Wo sind die verdammten Funksender, mit denen dieser Höllenlärm eigentlich abzustellen ist? Also schnell das Massekabel wieder abgeklemmt und die Suche nach den Sendern begonnen. Es ist unglaublich, wie viele Schränke, Schubladen, Kästchen, Boxen, Ablagefächer und Täschchen ein Wohnmobil zu einem gemütlichen Kleinod an Versteckmöglichkeiten machen. Dennoch, der Ausdauernde wird am Ende belohnt. Welche Freude können zwei, etwa sechs mal zwei Zentimeter große, schwarze Geräte machen, die sich durch nur einen Druckknopf auszeichnen. Aus Schaden wird man klug. Bevor das Massekabel an die Batterie kommt, noch schnell die Kabel von der Alarmhupe abgezogen, weil die Nachbarschaft durch blinkende Lichter weitaus weniger gestört wird, als durch laut brüllende Hela-Doppelhörner. Die ernüchternde Erkenntnis kommt schnell, denn der Funkempfänger der Bosch-Bloctronic ignoriert die Funksender komplett. Sicherlich liegt es an den Knopfzellen, die ja auch schon einige Jahre in den schwarzen Kästchen verweilen. Ein schneller Kauf ist allerdings eine Illusion, da die notwendigen Batterien eine Kennzeichnung haben, die nur über Spezialangebote im Internet zu bekommen sind.

Wenige Tage später sind die vier, ob ihrer Seltenheit, recht kostspieligen Knopfzellen in die Sender eingebaut und – sie haben dennoch keine Abstellfunktion. Ein weitere zeitraubende Recherche in diversen Camping-do-it-yourself-Foren bringt dann die Erkenntnis: Die Sender neigen aufgrund ihres hohen Alters dazu, einfach unwiederbringlich ihren Dienst zu verweigern.  Der Hinweis, dass die Firma Bosch keine dieser Funksender mehr liefern kann, macht das Projekt “neues Autoradio” nicht einfacher.
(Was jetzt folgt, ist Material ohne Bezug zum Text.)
(* ===== verification/KeyspaceRules.v ===== *)
(** * Reasoning about commands

    Weakest preconditions for the monad of Keyspace and one rule per primitive.
    Two predicates follow a command from the state [s0] it started in: [Out]
    between critical sections (no lock held, the databases [D], the reply [o] so
    far) and [In] inside one (database [i] locked in mode [m], its contents now
    [d]). *)

From stdpp Require Import gmap strings.
From S2P Require Import Prelude Bytes Bits NumConv Object HashKit Keyspace.
Import NumConv Object HashKit Keyspace.

Module KeyspaceRules.

#[local] Open Scope vire_scope.

Definition wp {A} (m : M A) (Q : A -> state -> Prop) (s : state) : Prop :=
  match m s with Some (a, s') => Q a s' | None => False end.

Lemma wp_ret {A} (a : A) Q s : Q a s -> wp (ret a) Q s.
Proof. done. Qed.

Lemma wp_bind {A B} (m : M A) (k : A -> M B) Q s : wp m (fun a => wp (k a) Q) s -> wp (bind m k) Q s.
Proof. unfold wp, bind. destruct (m s) as [[a s']|]; done. Qed.

Lemma wp_mono {A} (m : M A) (P Q : A -> state -> Prop) s : wp m P s -> (forall a s', P a s' -> Q a s') -> wp m Q s.
Proof. unfold wp. destruct (m s) as [[a s']|]; auto. Qed.

Lemma wp_lift {A} (x : option A) a Q s : x = Some a -> Q a s -> wp (lift x) Q s.
Proof. intros ->. done. Qed.

(** The run a weakest precondition speaks of. *)
Lemma wp_run {A} (m : M A) Q s : wp m Q s -> exists a s', m s = Some (a, s') /\ Q a s'.
Proof. unfold wp. destruct (m s) as [[a s']|]; [eauto | done]. Qed.

Record Out (s0 : state) (D : list redisDb) (o : list Z) (s : state) : Prop := mk_Out {
  out_dbs : dbs s = D;
  out_held : held s = None;
  out_dictid : dictid s = dictid s0;
  out_out : out s = out s0 ++ o;
  out_heap : heap s = heap s0
}.

Record In (s0 : state) (D : list redisDb) (i : Z) (m : lockmode) (d : redisDb) (o : list Z) (s : state) : Prop := mk_In {
  in_dbs : dbs s = <[Z.to_nat i := d]> D;
  in_bound : (Z.to_nat i < length D)%nat;
  in_cur : cur s = i;
  in_held : held s = Some (i, m);
  in_dictid : dictid s = dictid s0;
  in_out : out s = out s0 ++ o;
  in_heap : heap s = heap s0
}.

Lemma Out_refl s : held s = None -> Out s (dbs s) [] s.
Proof. intros H. split; auto. by rewrite app_nil_r. Qed.

Section Rules.
Context (s0 : state) (D : list redisDb).
Implicit Types (i : Z) (m : lockmode) (d : redisDb) (o : list Z) (s : state).

(** Selecting a database, then locking it. *)
Lemma wp_lock_at m (f : state -> Z) d o s Q : Out s0 D o s -> D !! Z.to_nat (f s) = Some d ->
  (forall s', In s0 D (f s) m d o s' -> Q tt s') ->
  wp (modify (fun s => set_cur (f s) s) ;; take_lock m) Q s.
Proof.
  intros [Hd Hh Hi Ho Hs] Hl HQ. unfold wp, bind, modify, take_lock. cbn. rewrite Hh. cbn. apply HQ.
  split; cbn; auto; [|by eapply lookup_lt_Some]. rewrite Hd, list_insert_id; done.
Qed.

Lemma wp_unlock i m d o s Q : In s0 D i m d o s ->
  (forall s', Out s0 (<[Z.to_nat i := d]> D) o s' -> Q tt s') -> wp unlockDb Q s.
Proof.
  intros [Hd Hb Hc Hh Hi Ho Hs] HQ. unfold wp, unlockDb. rewrite Hh, Hc, Z.eqb_refl. apply HQ. by split.
Qed.

Lemma wp_the_db i m d o s Q : In s0 D i m d o s -> Q d s -> wp the_db Q s.
Proof.
  intros [Hd Hb Hc Hh Hi Ho Hs] HQ. unfold wp, the_db. rewrite Hh, Hc, Z.eqb_refl, Hd, list_lookup_insert_eq by done. done.
Qed.

Lemma wp_put_db i d d' o s Q : In s0 D i WRLOCK d o s -> (forall s', In s0 D i WRLOCK d' o s' -> Q tt s') -> wp (put_db d') Q s.
Proof.
  intros [Hd Hb Hc Hh Hi Ho Hs] HQ. unfold wp, put_db. rewrite Hh, Hc, Z.eqb_refl. apply HQ. split; cbn; auto.
  by rewrite Hd, list_insert_insert_eq.
Qed.

Lemma wp_reply_in i m d o r s Q : In s0 D i m d o s -> (forall s', In s0 D i m d (o ++ r) s' -> Q tt s') -> wp (addReplyString r) Q s.
Proof. intros [] HQ. apply HQ. split; cbn; auto. rewrite in_out0. by rewrite app_assoc. Qed.

Lemma wp_reply_out o r s Q : Out s0 D o s -> (forall s', Out s0 D (o ++ r) s' -> Q tt s') -> wp (addReplyString r) Q s.
Proof. intros [] HQ. apply HQ. split; cbn; auto. rewrite out_out0. by rewrite app_assoc. Qed.

(** The counters do not show in the predicates. *)
Definition counter (c : M unit) : Prop := exists f, c = modify f /\ forall s,
  dbs (f s) = dbs s /\ dictid (f s) = dictid s /\ cur (f s) = cur s /\ held (f s) = held s /\ out (f s) = out s /\ heap (f s) = heap s.

Lemma wp_counter_in c i m d o s Q : counter c -> In s0 D i m d o s -> (forall s', In s0 D i m d o s' -> Q tt s') -> wp c Q s.
Proof. intros (f & -> & Hf) [] HQ. destruct (Hf s) as (? & ? & ? & ? & ? & ?). apply HQ. split; cbn; congruence. Qed.

Lemma wp_counter_out c o s Q : counter c -> Out s0 D o s -> (forall s', Out s0 D o s' -> Q tt s') -> wp c Q s.
Proof. intros (f & -> & Hf) [] HQ. destruct (Hf s) as (? & ? & ? & ? & ? & ?). apply HQ. split; cbn; congruence. Qed.

End Rules.

Lemma counter_dirty n : counter (add_dirty n).
Proof. eexists. split; [reflexivity |]. done. Qed.
Lemma counter_expired n : counter (stat_expired n).
Proof. eexists. split; [reflexivity |]. done. Qed.
Lemma counter_hits n : counter (stat_hits n).
Proof. eexists. split; [reflexivity |]. done. Qed.
Lemma counter_misses n : counter (stat_misses n).
Proof. eexists. split; [reflexivity |]. done. Qed.
Lemma counter_count b : counter (count_expired b).
Proof. destruct b; [apply counter_expired |]. exists (fun s => s). done. Qed.
Lemma counter_tt : counter (ret tt).
Proof. exists (fun s => s). done. Qed.
#[export] Hint Resolve counter_dirty counter_expired counter_hits counter_misses counter_count counter_tt : vire.

(** ** Reply bytes *)

Definition r_int (z : Z) : list Z := 58 :: dec_string z ++ crlf.
Definition r_bulk (s : list Z) : list Z := 36 :: dec_string (zlen s) ++ crlf ++ s ++ crlf.
Definition r_error (m : string) : list Z := bs "-ERR " ++ bs m ++ crlf.
Definition r_status (m : string) : list Z := bs "+" ++ bs m ++ crlf.

(** A computation that only replies. *)
Definition replies (c : M unit) (r : list Z) : Prop := forall s, c s = Some (tt, set_out (out s ++ r) s).

Lemma wp_replies_in s0 D i m d o c r s Q : replies c r -> In s0 D i m d o s ->
  (forall s', In s0 D i m d (o ++ r) s' -> Q tt s') -> wp c Q s.
Proof. intros Hc Hin HQ. unfold wp. rewrite Hc. exact (wp_reply_in s0 D i m d o r s Q Hin HQ). Qed.

Lemma wp_replies_out s0 D o c r s Q : replies c r -> Out s0 D o s ->
  (forall s', Out s0 D (o ++ r) s' -> Q tt s') -> wp c Q s.
Proof. intros Hc Hin HQ. unfold wp. rewrite Hc. exact (wp_reply_out s0 D o r s Q Hin HQ). Qed.

Lemma replies_string r : replies (addReplyString r) r.
Proof. done. Qed.

Lemma replies_bind c1 c2 r1 r2 : replies c1 r1 -> replies c2 r2 -> replies (c1 ;; c2) (r1 ++ r2).
Proof. intros H1 H2 s. unfold bind. rewrite H1. cbn. rewrite H2. cbn. by rewrite app_assoc. Qed.

Lemma replies_error m : replies (addReplyError m) (r_error m).
Proof. do 2 (apply replies_bind; [apply replies_string |]). apply replies_string. Qed.

Lemma replies_status m : replies (addReplyStatus m) (r_status m).
Proof. do 2 (apply replies_bind; [apply replies_string |]). apply replies_string. Qed.

Lemma replies_prefix ll p : int64 ll -> replies (addReplyLongLongWithPrefix ll p) (p :: dec_string ll ++ crlf).
Proof.
  intros Hl s. unfold addReplyLongLongWithPrefix. destruct (_ && _ && _); [done |].
  unfold bind, lift. rewrite ll_buf_spec by (done || lia). done.
Qed.

Lemma replies_int z : int64 z -> replies (addReplyLongLong z) (r_int z).
Proof.
  intros Hz. unfold addReplyLongLong. destruct (Z.eqb_spec z 0) as [-> |]; [done |].
  destruct (Z.eqb_spec z 1) as [-> |]; [done |]. by apply replies_prefix.
Qed.

Lemma count_digits_spec fuel : forall n len, 0 <= n < 10 ^ Z.of_nat (S fuel) -> count_digits (S fuel) n len = Some (len + Z.of_nat (ndigits_rec (S fuel) n) - 1).
Proof.
  induction fuel as [|fuel IH]; intros n len Hn.
  - cbn [count_digits ndigits_rec]. change (10 ^ Z.of_nat 1) with 10 in Hn. rewrite Z.quot_div_nonneg, Z.div_small by lia. repeat zguard. cbn. f_equal. lia.
  - rewrite pow10_S in Hn. remember (S fuel) as fuel'. cbn [count_digits ndigits_rec]. rewrite Z.quot_div_nonneg by lia. destruct (Z.ltb_spec n 10).
    + rewrite Z.div_small by lia. f_equal. lia.
    + assert (1 <= n / 10) by (apply Z.div_le_lower_bound; lia). zguard. subst. rewrite IH by (split; [lia | apply Z.div_lt_upper_bound; lia]).
      f_equal. lia.
Qed.

Lemma dec_length_count n : int64 n ->
  (if n <? 0 then count_digits 20 (s64 (- n)) 2 else count_digits 20 n 1) = Some (zlen (dec_string n)) \/ n = LLONG_MIN.
Proof.
  intros Hn. destruct (decide (n = LLONG_MIN)); [by right |]. left. rewrite length_dec_string. unfold int64, LLONG_MIN, LLONG_MAX in *. unfold ndigits.
  destruct (Z.ltb_spec n 0).
  - rewrite swrap_small by lia. rewrite (count_digits_spec 19), Z.abs_neq by (cbn; lia). f_equal. lia.
  - rewrite (count_digits_spec 19), Z.abs_eq by (cbn; lia). f_equal. lia.
Qed.

Lemma replies_bulk ob t : robj_ok ob -> sval ob = Some t -> zlen t < 2 ^ 62 -> replies (addReplyBulk ob) (r_bulk t).
Proof.
  intros Hok Hs Hlen. unfold addReplyBulk, r_bulk. change (36 :: ?x) with ([36] ++ x).
  assert (H1 : replies (addReplyBulkLen ob) (36 :: dec_string (zlen t) ++ crlf)).
  { assert (Hp : replies (if zlen t <? 32 then addReplyString (shared_hdr 36 (zlen t)) else addReplyLongLongWithPrefix (zlen t) 36)
      (36 :: dec_string (zlen t) ++ crlf)).
    { destruct (_ <? 32); [done |]. apply replies_prefix. unfold int64, LLONG_MIN, LLONG_MAX. lia. }
    intros s. unfold addReplyBulkLen, bind, lift. destruct ob as [e c p | c z | ]; [injection Hs as -> | injection Hs as <- | done].
    - cbn [mbind option_bind]. apply Hp.
    - destruct (dec_length_count z Hok) as [Heq | ->].
      + rewrite Heq. cbn [mbind option_bind]. apply Hp.
      + vm_compute in Hp |- *. apply Hp. }
  assert (H2 : replies (addReply ob) t).
  { intros s. destruct ob as [e c p | c z | ]; [by injection Hs as -> | injection Hs as <- | done].
    unfold addReply, bind, lift. rewrite ll_buf_spec by (done || lia). done. }
  replace ([36] ++ dec_string (zlen t) ++ crlf ++ t ++ crlf) with ((36 :: dec_string (zlen t) ++ crlf) ++ t ++ crlf)
    by (cbn; by rewrite <- !app_assoc).
  apply replies_bind; [done |]. apply replies_bind; [done |]. apply replies_string.
Qed.

End KeyspaceRules.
Die Vorschläge von versierten Hobbyschraubern ist eindeutig: Einfach die Alarmanlage stilllegen. Dieser sprichwörtliche gute Rat ist in diesem Fall zwar nicht teuer, aber er wird zeitintensiv und frustrierend, wie sich in den nächsten Tagen und Wochen herausstellen sollte. Eine professionelle Hilfe scheitert allein an der Tatsache, dass unser Wohnmobil durch den quengelnden Alarm nicht fahrbereit ist und selbst Hand angelegt werden muss.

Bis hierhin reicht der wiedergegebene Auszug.